[Collected data]
<<<<

Inductive FlagsError :=
| HomeUnknown | InvalidName (name : bytes) | OnlyOneKey | KeyRequired
| SessionKeyFile (e : KeyFileError) | NoSource | BadOwner (e : Base58Error)
| NotAddressCaps (s : bytes) | BadGrantAddress (e : Base58Error) | BadGrantCaps (e : CapsError)
| RPCRequired | BadSource (e : Solana.SolError) | InitialSnapshot (e : Solana.SolError)
| GrantRequired | GrantRead | GrantDecode (e : ChainError)
| ConnKeyFile (e : KeyFileError) | ConnKeyGenerate | BadSession (e : Base58Error)
| AuthFailed (e : WAuthError).

(** [home]: what os.UserHomeDir returns. *)
Definition DefaultSessionDir (home : option bytes) : res FlagsError bytes :=
  match home with
  | None => Err HomeUnknown
  | Some h => Ok (path_Join [h; str ".mosey"; str "sessions"])
  end.

Definition key_name (name : bytes) : bytes := name ++ str ".key".

Definition KeyPathForName (home : option bytes) (name : bytes) : res FlagsError bytes :=
  if bool_decide (name = []) || bool_decide (name = DOT) || bool_decide (name = DOTDOT) ||
     existsb (fun c => bool_decide (c = x2f) || bool_decide (c = x5c)) name
  then Err (InvalidName name)
  else dir ← DefaultSessionDir home; Ok (path_Join [dir; key_name name]).

Definition Server_Configured (f : ServerFlags) : bool :=
  negb (bool_decide (SessionKeyPath f = [])) || negb (bool_decide (SessionName f = [])).

Definition keyPath (home : option bytes) (f : ServerFlags) : res FlagsError bytes :=
  if negb (bool_decide (SessionKeyPath f = [])) then
    if negb (bool_decide (SessionName f = [])) then Err OnlyOneKey else Ok (SessionKeyPath f)
  else if negb (bool_decide (SessionName f = [])) then KeyPathForName home (SessionName f)
  else Err KeyRequired.

(** The file system and the generator as the commands see them: reading a
    path, a generated key, the outcome of writing a new key file. *)
Record keyenv := mkKeyEnv {
  read_file : bytes -> res KeyFileError bytes; gen_key : option bytes; write_key : option KeyFileError
}.

Definition load_key (env : keyenv) (path : bytes) : res KeyFileError bytes :=
  '(k, _) ← loadOrCreateKey (read_file env path) (gen_key env) (write_key env); Ok k.

Definition parseGrant (s : bytes) : res FlagsError (bytes * WCaps) :=
  let '(addr, capsStr, ok) := Cut s (str "=") in
  if negb ok then Err (NotAddressCaps s)
  else
    pub ← map_err BadGrantAddress (ParseAddress addr);
    caps ← map_err BadGrantCaps (ParseCapsLenient capsStr);
    Ok (pub, caps).

Fixpoint add_grants (snap : MemSnapshot) (gs : list bytes) : res FlagsError MemSnapshot :=
  match gs with
  | [] => Ok snap
  | g :: gs => '(addr, caps) ← parseGrant g; add_grants (WithGrant snap addr caps) gs
  end.

Section flags.
Context {E : Ed25519}.

Definition SessionPublic (home : option bytes) (env : keyenv) (f : ServerFlags) : res FlagsError bytes :=
  path ← keyPath home f;
  key ← map_err SessionKeyFile (load_key env path);
  Ok (ed_public key).

(** The chain's side of Build: the first refresh, and what a later reading of
    the source would see. *)
Record chain_env := mkChainEnv { ce_first : Solana.attempt; ce_now : Z; ce_lookup : Solana.attempt }.

Definition buildChain (now : Z) (ce : chain_env) (key : bytes) (f : ServerFlags) : res FlagsError WalletAuth :=
  _ ← guard_ok (negb (bool_decide (RPC f = []))) RPCRequired;
  src ← map_err BadSource (Solana.New (Solana.mkOptions (RPC f) [] (Program f) (ed_public key) (MaxStaleness f) 0
                                          (Commitment f) false false));
  match Solana.refresh src (ce_first ce) with
  | (_, Some e) => Err (InitialSnapshot e)
  | (src, None) =>
      map_err AuthFailed (NewWalletServerAuth now
        (mkServerOptions key (Some (Solana.solana_source src (ce_now ce) (ce_lookup ce))) fzero 0))
  end.

Definition Server_Build (home : option bytes) (env : keyenv) (now : Z) (ce : chain_env) (f : ServerFlags)
    : res FlagsError WalletAuth :=
  path ← keyPath home f;
  key ← map_err SessionKeyFile (load_key env path);
  if negb (bool_decide (Program f = [])) then buildChain now ce key f
  else
    _ ← guard_ok (negb (bool_decide (DevOwner f = []))) NoSource;
    owner ← map_err BadOwner (ParseAddress (DevOwner f));
    snap ← add_grants (NewMemSnapshot owner) (DevGrants f);
    map_err AuthFailed (NewWalletServerAuth now (mkServerOptions key (Some (MemSource snap)) fzero 0)).

Definition Client_Configured (f : ClientFlags) : bool :=
  negb (bool_decide (GrantPath f = [])) || negb (bool_decide (ConnKeyPath f = [])).

(** [fresh]: the key generated when no --wallet-conn-key is given. *)
Definition Client_Build (env : keyenv) (fresh : option bytes) (f : ClientFlags) : res FlagsError WalletAuth :=
  _ ← guard_ok (negb (bool_decide (GrantPath f = []))) GrantRequired;
  blob ← match read_file env (GrantPath f) with Err _ => Err GrantRead | Ok b => Ok b end;
  chain ← map_err GrantDecode (DecodeChain blob);
  connKey ← (if negb (bool_decide (ConnKeyPath f = [])) then map_err ConnKeyFile (load_key env (ConnKeyPath f))
             else match fresh with None => Err ConnKeyGenerate | Some k => Ok k end);
  expect ← (if negb (bool_decide (Session f = []))
            then b ← map_err BadSession (ParseAddress (Session f)); Ok (Some b) else Ok None);
  map_err AuthFailed (NewWalletClientAuth connKey chain expect).
End flags.

(** ** Lemmas *)

(** Loading, or creating, a key twice gives the same key. *)
Lemma loadOrCreateKey_again file gen wr k text :
  (forall g, gen = Some g -> len g = 64) ->
  loadOrCreateKey file gen wr = Ok (k, text) ->
  parse_key 64 text = Ok k.
Proof.
  intros Hg. unfold loadOrCreateKey. destruct file as [raw|e].
  - intros (k' & Hk & [= -> ->])%bind_ok. done.
  - destruct e; try done. destruct gen as [g|]; [|done]. destruct wr; [done|]. intros [= -> <-].
    apply parse_key_text. by apply Hg.
Qed.

Lemma client_of_files {E : Ed25519} env fresh f chain blob k text session :
  GrantPath f <> [] -> ConnKeyPath f <> [] -> Session f <> [] ->
  read_file env (GrantPath f) = Ok blob -> DecodeChain blob = Ok chain -> chain <> [] ->
  read_file env (ConnKeyPath f) = Ok text -> parse_key 64 text = Ok k -> len k = 64 ->
  ParseAddress (Session f) = Ok session ->
  Client_Build env fresh f =
    Ok (mkWallet None [] None None (Some k) (ed_public k) chain (Some session)).
Proof.
  intros Hg Hc Hs Hblob Hd Hne Htext Hk Hl Hsess. unfold Client_Build, load_key.
  rewrite !bool_decide_eq_false_2 by done. cbn [negb guard_ok mbind res_bind].
  rewrite Hblob. cbn [mbind res_bind]. rewrite Hd. cbn [map_err mbind res_bind].
  rewrite Htext. cbn [loadOrCreateKey]. rewrite Hk. cbn [map_err mbind res_bind]. rewrite Hsess. cbn [map_err mbind res_bind].
  unfold NewWalletClientAuth. rewrite Hl. change (64 =? PrivateKeySize) with true. cbn [guard_ok mbind res_bind].
  assert ((len chain =? 0) = false) as ->. { apply Z.eqb_neq. by rewrite len_0. }
  done.
Qed.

>>>>

Out of the data above, give again only the lines starting at the one holding "Record keyenv := mkKeyEnv" and ending at the one holding "match Solana.refresh src (ce_first ce) with", unchanged.

Finished task:
Record keyenv := mkKeyEnv {
  read_file : bytes -> res KeyFileError bytes; gen_key : option bytes; write_key : option KeyFileError
}.

Definition load_key (env : keyenv) (path : bytes) : res KeyFileError bytes :=
  '(k, _) ← loadOrCreateKey (read_file env path) (gen_key env) (write_key env); Ok k.

Definition parseGrant (s : bytes) : res FlagsError (bytes * WCaps) :=
  let '(addr, capsStr, ok) := Cut s (str "=") in
  if negb ok then Err (NotAddressCaps s)
  else
    pub ← map_err BadGrantAddress (ParseAddress addr);
    caps ← map_err BadGrantCaps (ParseCapsLenient capsStr);
    Ok (pub, caps).

Fixpoint add_grants (snap : MemSnapshot) (gs : list bytes) : res FlagsError MemSnapshot :=
  match gs with
  | [] => Ok snap
  | g :: gs => '(addr, caps) ← parseGrant g; add_grants (WithGrant snap addr caps) gs
  end.

Section flags.
Context {E : Ed25519}.

Definition SessionPublic (home : option bytes) (env : keyenv) (f : ServerFlags) : res FlagsError bytes :=
  path ← keyPath home f;
  key ← map_err SessionKeyFile (load_key env path);
  Ok (ed_public key).

(** The chain's side of Build: the first refresh, and what a later reading of
    the source would see. *)
Record chain_env := mkChainEnv { ce_first : Solana.attempt; ce_now : Z; ce_lookup : Solana.attempt }.

Definition buildChain (now : Z) (ce : chain_env) (key : bytes) (f : ServerFlags) : res FlagsError WalletAuth :=
  _ ← guard_ok (negb (bool_decide (RPC f = []))) RPCRequired;
  src ← map_err BadSource (Solana.New (Solana.mkOptions (RPC f) [] (Program f) (ed_public key) (MaxStaleness f) 0
                                          (Commitment f) false false));
  match Solana.refresh src (ce_first ce) with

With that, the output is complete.